Australians with a family history of breast and ovarian cancer will soon be more readily able to undergo genetic tests to assess their risk of developing the diseases.
Up until now, patients have had to pay between $600 and $2,000 to receive BRCA1 and 2 genetic tests. From November 1st, the tests will become more readily available to Australians as they are now subsidised under the Medicare Benefits Schedule for eligible patients in consultation with their doctor.
Both high-risk patients and their families will be able to access the free test once medical specialists assess their family history and risk.
Dr Melody Caramins, an ambassador for Pathology Awareness Australia and expert in genetics, was thrilled to hear of the upcoming addition to the MBS:
“It is a huge milestone and will significantly improve the lives of Australians, offering more choice via access to affordable screening and treatment options,” Dr Caramins said.
“If an individual is a carrier of a BRCA mutation, they will have additional treatments available to them. This is certainly the case if they already have breast cancer, however if they don’t have breast cancer, they will have access to monitoring and the possibility to take preventative measures such as a mastectomy.”

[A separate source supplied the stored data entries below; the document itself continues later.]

(* ===== verification/SysFs.v ===== *)
(** The file system calls ([kernel/src/process/syscall/fs.rs] and the helpers
    of [kernel/src/process/syscall/mod.rs]): argument checks, paths relative to
    the working directory, the descriptor table, and the copies to and from
    user memory.

    [Sys] is what they act on: the file systems, the running process and its
    memory (the bytes at its addresses; faults on the way are resolved by
    demand paging).  A call returns a value or blocks the caller ([Blocked]:
    [block_current] and [jump_to_user]). *)

From Stdlib Require Import ZArith Lia.
From stdpp Require Import base numbers gmap list.
From S2P Require Import Prelude Bits Bytes FsTypes Path Vfs FdTable Signal Ext2Format Ext2Volume Ext2Dir.

Local Open Scope Z_scope.

Module SysFs.
Import Bytes FsTypes Path Vfs FdTable.

(** [errno] of [syscall/mod.rs]. *)
Definition E_SRCH : Z := -3.
Definition E_IO : Z := -5.
Definition E_BADF : Z := -9.
Definition E_ACCES : Z := -13.
Definition E_FAULT : Z := -14.
Definition E_NOTDIR : Z := -20.
Definition E_INVAL : Z := -22.
Definition E_NOSPC : Z := -28.
Definition E_SPIPE : Z := -29.
Definition E_PIPE : Z := -32.
Definition E_RANGE : Z := -34.

Definition validate_user_buffer := Signal.validate_user_buffer.

(** [core::str::from_utf8(_).unwrap_or("")]: a byte string is UTF-8 exactly
    when decoding it lossily changes nothing. *)
Definition utf8_or_empty (l : bytes) : bytes := if bool_decide (Ext2Dir.lossy l = l) then l else [].

(** ["serial"]. *)
Definition SERIAL : bytes := [115; 101; 114; 105; 97; 108].

(** [keyboard::read_key]. *)
Class Console (S : Type) := read_key : S -> S * option Z.

Inductive SysResult := Ret (v : Z) | Blocked.

Record StdinWaiter := mkStdinWaiter { w_pid : Z; user_buf : Z }.

(** The bytes of [struct stat]. *)
Definition stat_bytes (st : Stat) : bytes :=
  to_le 8 (st_dev st) ++ to_le 8 (st_ino st) ++ to_le 8 (st_nlink st) ++
  to_le 4 (st_mode st) ++ to_le 4 (st_uid st) ++ to_le 4 (st_gid st) ++ to_le 4 0 ++
  to_le 8 (st_rdev st) ++ to_le 8 (st_size st mod 2 ^ 64) ++ to_le 8 (st_blksize st) ++ to_le 8 (st_blocks st mod 2 ^ 64) ++
  to_le 8 (st_atime st) ++ to_le 8 (st_atime_nsec st) ++ to_le 8 (st_mtime st) ++ to_le 8 (st_mtime_nsec st) ++
  to_le 8 (st_ctime st) ++ to_le 8 (st_ctime_nsec st) ++ replicate 24 0.
Definition STAT_SIZE : Z := 144.

Section calls.
Context {S I H : Type} `{Inodes S I H} `{!FileHandles S H} `{!Console S}.
Variable table : list (MountEntry (S := S) (I := I)).

Record Proc := mkProc { pid : Z; files : list (option H); cwd : bytes }.
#[local] Instance Proc_fields : Fields Proc := fun r => mkProc (pid r) (files r) (cwd r).

Record Sys := mkSys { fs : S; running : option Proc; umem : mem; STDIN_WAITER : option StdinWaiter }.
#[local] Instance Sys_fields : Fields Sys := fun r => mkSys (fs r) (running r) (umem r) (STDIN_WAITER r).

(** A system call. *)
Definition Call : Type := Sys -> may_panic (Sys * SysResult).

Definition ret (v : Z) : Call := fun w => Ok (w, Ret v).

(** ** Helpers *)

Definition set_fs (w : Sys) (s : S) : Sys := mkSys s (running w) (umem w) (STDIN_WAITER w).
Definition set_mem (w : Sys) (m : mem) : Sys := mkSys (fs w) (running w) m (STDIN_WAITER w).
Definition set_proc (w : Sys) (p : Proc) : Sys := mkSys (fs w) (Some p) (umem w) (STDIN_WAITER w).

Definition with_current_process (f : Proc -> Call) : Call := fun w =>
  match running w with Some p => f p w | None => ret E_SRCH w end.

Definition current_cwd (w : Sys) : bytes := match running w with Some p => cwd p | None => ROOT end.

Definition read_user_str (ptr : Z) (w : Sys) : bytes := utf8_or_empty (c_str (read_bytes (umem w) ptr 255)).

Definition resolve_path (raw : bytes) (w : Sys) : bytes := normalize_path (current_cwd w) raw.

(** [if let Err(e) = validate_user_buffer(..) { return e; }]. *)
Definition validated (addr n : Z) (k : Call) : Call :=
  match validate_user_buffer addr n with Some e => ret e | None => k end.

(** The errors of the file systems are returned as negative numbers. *)
Definition run {A} (m : Fs S A) (k : A -> Call) : Call := fun w =>
  match m (fs w) with
  | Ok (s, inl a) => k a (set_fs w s)
  | Ok (s, inr e) => ret (errno_i64 e) (set_fs w s)
  | Err e => match e with end
  | Panic => Panic
  end.

(** A path argument: empty is [EINVAL]. *)
Definition with_path (ptr : Z) (k : bytes -> Call) : Call := fun w =>
  match read_user_str ptr w with
  | [] => ret E_INVAL w
  | p => k (resolve_path p w) w
  end.

(** ** Calls on paths *)

Definition sys_open (path_ptr flags : Z) : Call :=
  validated path_ptr 256 (with_path path_ptr (fun path =>
  run (open table path flags) (fun handle =>
  fun w =>
    match running w with
    | None => s ← h_drop handle (fs w); ret E_SRCH (set_fs w s)
    | Some p =>
        r ← allocate (files p) handle (fs w);
        let w := set_proc (set_fs w r.1.1) (mkProc (pid p) r.1.2 (cwd p)) in
        ret (match r.2 with inl fd => fd | inr _ => E_INVAL end) w
    end))).

(** [stat] and [lstat] do not reject an empty path. *)
Definition stat_impl (path_ptr stat_ptr : Z) (follow : bool) : Call :=
  validated path_ptr 1 (validated stat_ptr STAT_SIZE (fun w =>
  let path := resolve_path (read_user_str path_ptr w) w in
  run (if follow then stat table path else lstat table path) (fun st w =>
    ret 0 (set_mem w (write_bytes (umem w) stat_ptr (stat_bytes st)))) w)).
Definition sys_stat (path_ptr stat_ptr : Z) : Call := stat_impl path_ptr stat_ptr true.
Definition sys_lstat (path_ptr stat_ptr : Z) : Call := stat_impl path_ptr stat_ptr false.

Definition sys_mkdir (path_ptr : Z) : Call := validated path_ptr 1 (with_path path_ptr (fun p => run (mkdir table p) (fun _ => ret 0))).
Definition sys_rmdir (path_ptr : Z) : Call := validated path_ptr 1 (with_path path_ptr (fun p => run (rmdir table p) (fun _ => ret 0))).
Definition sys_unlink (path_ptr : Z) : Call := validated path_ptr 1 (with_path path_ptr (fun p => run (unlink table p) (fun _ => ret 0))).

Definition sys_readlink (path_ptr buf_ptr bufsiz : Z) : Call :=
  validated path_ptr 1 (validated buf_ptr bufsiz (with_path path_ptr (fun path =>
  run (readlink table path) (fun target w =>
    let n := Z.min (size target) bufsiz in
    ret n (set_mem w (write_bytes (umem w) buf_ptr (sub 0 n target))))))).

Definition sys_symlink (target_ptr linkpath_ptr : Z) : Call :=
  validated target_ptr 1 (validated linkpath_ptr 1 (fun w =>
  let target := read_user_str target_ptr w in
  let linkpath := read_user_str linkpath_ptr w in
  if bool_decide (target = []) || bool_decide (linkpath = []) then ret E_INVAL w else
  run (symlink table target (resolve_path linkpath w)) (fun _ => ret 0) w)).

(** [mode & W_OK]. *)
Definition sys_access (path_ptr mode : Z) : Call :=
  validated path_ptr 1 (with_path path_ptr (fun path =>
  if negb (Z.land mode 2 =? 0) then
    run (open table path WRONLY) (fun handle w =>
      r ← h_write handle [] (fs w);
      s ← h_drop r.1.2 r.1.1;
      ret (match r.2 with inl _ => 0 | inr _ => E_ACCES end) (set_fs w s))
  else run (stat table path) (fun _ => ret 0))).

Definition sys_rename (old_path_ptr new_path_ptr : Z) : Call :=
  validated old_path_ptr 1 (validated new_path_ptr 1 (fun w =>
  let old_path := read_user_str old_path_ptr w in
  let new_path := read_user_str new_path_ptr w in
  if bool_decide (old_path = []) || bool_decide (new_path = []) then ret E_INVAL w else
  run (rename table (resolve_path old_path w) (resolve_path new_path w)) (fun _ => ret 0) w)).

Definition sys_chmod (path_ptr mode : Z) : Call :=
  validated path_ptr 1 (with_path path_ptr (fun path =>
  run (inode ← resolve table path; i_chmod inode mode) (fun _ => ret 0))).

(** ** The working directory *)

Definition sys_getcwd (buf_ptr sz : Z) : Call :=
  if sz =? 0 then ret E_INVAL else
  validated buf_ptr sz (fun w =>
    let dir := current_cwd w in
    let needed := size dir + 1 in
    if sz <? needed then ret E_RANGE w
    else ret needed (set_mem w (write_bytes (umem w) buf_ptr (dir ++ [0])))).

Definition sys_chdir (path_ptr : Z) : Call :=
  validated path_ptr 1 (with_path path_ptr (fun path =>
  run (inode ← resolve table path; reads (file_type inode)) (fun t =>
  if negb (bool_decide (t = Directory)) then ret E_NOTDIR else
  with_current_process (fun p w => ret 0 (set_proc w (mkProc (pid p) (files p) path)))))).

(** ** Calls on descriptors *)

(** [i32] to [usize]: a negative descriptor is out of range. *)
Definition sys_close (fd : Z) : Call :=
  with_current_process (fun p w =>
    r ← close (files p) fd (fs w);
    ret (match r.2 with inl _ => 0 | inr _ => E_BADF end) (set_proc (set_fs w r.1.1) (mkProc (pid p) r.1.2 (cwd p)))).

Definition sys_fcntl_dup (fd min_fd : Z) : Call :=
  with_current_process (fun p w =>
    r ← dup (files p) fd min_fd (fs w);
    ret (match r.2 with inl newfd => newfd | inr _ => E_BADF end) (set_proc (set_fs w r.1.1) (mkProc (pid p) r.1.2 (cwd p)))).

Definition sys_dup (fd : Z) : Call := if fd <? 0 then ret E_BADF else sys_fcntl_dup fd 0.

Definition sys_dup2 (oldfd newfd : Z) : Call :=
  if (oldfd <? 0) || (newfd <? 0) then ret E_BADF else
  with_current_process (fun p w =>
    r ← dup2 (files p) oldfd newfd (fs w);
    ret (match r.2 with inl nf => nf | inr _ => E_BADF end) (set_proc (set_fs w r.1.1) (mkProc (pid p) r.1.2 (cwd p)))).

(** [F_DUPFD], [F_DUPFD_CLOEXEC]; [F_GETFD] to [F_SETFL]. *)
Definition sys_fcntl (fd cmd arg : Z) : Call :=
  if fd <? 0 then ret E_BADF
  else if (cmd =? 0) || (cmd =? 1030) then sys_fcntl_dup fd arg
  else if (1 <=? cmd) && (cmd <=? 4) then
    with_current_process (fun p => ret (match get (files p) fd with inl _ => 0 | inr _ => E_BADF end))
  else ret E_INVAL.

(** A call on the handle of [fd]: [EBADF] if it is not open. *)
Definition on_handle {A} (fd : Z) (m : H -> S -> may_panic (S * H * A)) (k : A -> Call) : Call :=
  with_current_process (fun p w =>
    match get (files p) fd with
    | inr _ => ret E_BADF w
    | inl h =>
        r ← m h (fs w);
        k r.2 (set_proc (set_fs w r.1.1) (mkProc (pid p) (<[Z.to_nat fd := Some r.1.2]> (files p)) (cwd p)))
    end).

Definition sys_fstat (fd stat_ptr : Z) : Call :=
  validated stat_ptr STAT_SIZE (fun w =>
    match running w with
    | None => ret E_BADF w
    | Some p =>
        match get (files p) fd with
        | inr _ => ret E_BADF w
        | inl h =>
            st ← h_stat h (fs w);
            match st with
            | None => ret E_BADF w
            | Some st => ret 0 (set_mem w (write_bytes (umem w) stat_ptr (stat_bytes st)))
            end
        end
    end).

Definition sys_getdents64 (fd buf_ptr count : Z) : Call :=
  validated buf_ptr count (fun w =>
  on_handle fd (fun h => h_getdents64 h (read_bytes (umem w) buf_ptr (Z.to_nat count)))
    (fun r w => ret r.2 (set_mem w (write_bytes (umem w) buf_ptr r.1))) w).

Definition sys_lseek (fd offset whence : Z) : Call :=
  if (fd <? 0) || (16 <=? fd) then ret E_BADF else
  on_handle fd (fun h => h_seek h offset whence)
    (fun r => ret (match r with inl pos => pos | inr NotSupported => E_SPIPE | inr _ => E_INVAL end)).

Definition sys_fchmod (fd mode : Z) : Call :=
  if fd <? 0 then ret E_BADF else
  on_handle fd (fun h => h_chmod h mode) (fun r => ret (match r with inl _ => 0 | inr _ => E_IO end)).

Definition sys_brk (addr : Z) : Call := ret 0.

(** ** Reading and writing *)

Definition stdin_is_console (w : Sys) : bool :=
  match running w with
  | Some p => match get (files p) 0 with inl h => bool_decide (h_name h = SERIAL) | inr _ => false end
  | None => false
  end.

Definition sys_read (fd buf count : Z) : Call :=
  if count =? 0 then ret 0 else
  validated buf count (fun w =>
    if (fd =? 0) && stdin_is_console w then
      let '(s, key) := read_key (fs w) in
      match key with
      | Some c => ret 1 (set_mem (set_fs w s) (write_bytes (umem w) buf [c mod 256]))
      | None =>
          let who := match running w with Some p => pid p | None => 0 end in
          Ok (mkSys s (running w) (umem w) (Some (mkStdinWaiter who buf)), Blocked)
      end
    else
      on_handle fd (fun h => h_read h count) (fun r w =>
        match r with
        | inl bs => ret (size bs) (set_mem w (write_bytes (umem w) buf bs))
        | inr WouldBlock => Ok (w, Blocked)
        | inr _ => ret E_IO w
        end) w).

Definition sys_write (fd buf count : Z) : Call :=
  validated buf count (fun w =>
    on_handle fd (fun h => h_write h (read_bytes (umem w) buf (Z.to_nat count))) (fun r w =>
      match r with
      | inl n => ret n w
      | inr BrokenPipe => ret E_PIPE w
      | inr NoSpaceLeft => ret E_NOSPC w
      | inr WouldBlock => Ok (w, Blocked)
      | inr _ => ret E_IO w
      end) w).

(** The loop over the segments; a call that blocks does not come back. *)
Fixpoint writev_loop (n : nat) (fd entry total : Z) : Call := fun w =>
  match n with
  | O => ret total w
  | Datatypes.S n' =>
      let base := read_word (umem w) entry in
      let len := read_word (umem w) (entry + 8) in
      if len =? 0 then writev_loop n' fd (entry + 16) total w else
      r ← sys_write fd base len w;
      match r with
      | (w, Blocked) => Ok (w, Blocked)
      | (w, Ret v) => if v <? 0 then ret v w else writev_loop n' fd (entry + 16) (total + v) w
      end
  end.
Definition sys_writev (fd iov_ptr iovcnt : Z) : Call :=
  if 1024 <? iovcnt then ret E_INVAL else
  match validate_user_buffer iov_ptr (iovcnt * 16) with
  | Some _ => ret E_FAULT
  | None => writev_loop (Z.to_nat iovcnt) fd iov_ptr 0
  end.

End calls.
End SysFs.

In 2013, the public became more aware of the BRCA gene tests when US actress Angelina Jolie spoke publicly about her decision to undergo a double mastectomy after genetic testing revealed she had an 87 per cent chance of developing breast cancer.
Today, breast cancer is the most common cancer among Australian women, with an estimated 17,586 new cases expected to be diagnosed this year. It’s estimated that 3000 men and women could die from the disease in 2017.
A recent study by researchers from the Peter Mac Cancer Centre, University of Melbourne and Cancer Council Victoria found that women with BRCA1 mutations have on average a 72% risk of developing breast cancer by the time they turn 80. Those with the BRCA2 mutation had a 69 per cent chance.
Ovarian Cancer Australia also estimates that women who inherit a faulty BRCA1 gene have approximately a 40% risk of developing the disease, while those who inherit the BRCA2 gene face a 10-15% risk.
Increased access to the test means more patients with the mutation are likely to be identified, enabling them to take preventative measures against breast or ovarian cancer.
For the patients’ relatives, the impact is just as significant. When a mutation is found, family members can have testing to assess their own risk of developing breast and ovarian cancer – and of passing the same mutation on to their children. Female relatives with a mutation can take specific precautions to reduce the chance of a serious cancer diagnosis.
“This is a crucial step in mainstreaming genetic testing, so families don’t have to have to live in doubt any longer”,’ said Dr Caramins.